Fuga dos presos: “Não houve corrupção”, aponta investigação da Senappen

A Corregedoria-Geral da Secretaria Nacional de Políticas Penais, do Ministério da Justiça e Segurança Pública, concluiu relatório sobre a responsabilidade de servidores da Penitenciária Federal de Mossoró na fuga de dois detentos, ocorrida em fevereiro. O resultado da apuração aponta que não há indícios de corrupção.

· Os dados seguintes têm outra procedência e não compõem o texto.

Lemma get_render_vars_spec_witness :
  get_render_vars (fun o => if String.eqb o "Beam.001" then Some true else Some false)
    [mkNcVar "elem.beam.1.F" (Some "N"); mkNcVar "elem.beam.2.F" (Some "N");
     mkNcVar "node.struct.1.X" (Some "m"); mkNcVar "time" None]
    [Samples.beam2_elem_sample 1 "Beam.001"; Samples.beam2_elem_sample 2 "Beam.002"]
  = Some [("elem.beam.1.F", "elem.beam.1.F", EmptyString);
          ("node.struct.1.X", "node.struct.1.X", EmptyString)] /\
  ~ In ("elem.beam.2.F", "elem.beam.2.F", EmptyString)
      [("elem.beam.1.F", "elem.beam.1.F", EmptyString);
       ("node.struct.1.X", "node.struct.1.X", EmptyString)].
Proof.
  assert (E : get_render_vars (fun o => if String.eqb o "Beam.001" then Some true else Some false)
    [mkNcVar "elem.beam.1.F" (Some "N"); mkNcVar "elem.beam.2.F" (Some "N");
     mkNcVar "node.struct.1.X" (Some "m"); mkNcVar "time" None]
    [Samples.beam2_elem_sample 1 "Beam.001"; Samples.beam2_elem_sample 2 "Beam.002"]
  = Some [("elem.beam.1.F", "elem.beam.1.F", EmptyString);
          ("node.struct.1.X", "node.struct.1.X", EmptyString)]) by (vm_compute; reflexivity).
  split; [exact E|]. intros Hin.
  apply (proj2 (get_render_vars_spec _ _ _) _ E) in Hin as (_ & _ & v & u & Hv & Hn & _ & _ & Hel).
  destruct (Hel (ltac:(vm_compute; reflexivity))) as (e & i & He & Hsel & Hi & ->).
  simpl in He. destruct He as [<-|[<-|[]]]; vm_compute in Hi, Hsel;
    [destruct Hi as [H|[H|[H|[H|[]]]]]; discriminate H|discriminate Hsel].
Defined.

End RenderVarsFacts.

No entanto, de acordo com a corregedora-geral, Marlene Rosa, há o indicativo de que houve falhas nos procedimentos carcerários de segurança. Devido a isso, foram instaurados três Processos Administrativos Disciplinares (PADs) envolvendo 10 servidores. Outros 17 servidores assinarão Termos de Ajustamento de Conduta (TAC), no qual se comprometem com uma série de medidas —entre as quais, não podem cometer as mesmas infrações e terão de passar por cursos de reciclagem.

A corregedora ainda determinou a abertura de uma nova Investigação Preliminar Sumária para continuar as apurações referentes às causas da fuga, com foco nos problemas estruturais da unidade federal. A íntegra do relatório não será divulgada para não prejudicar a nova investigação e os procedimentos correcionais que estão sendo instaurados.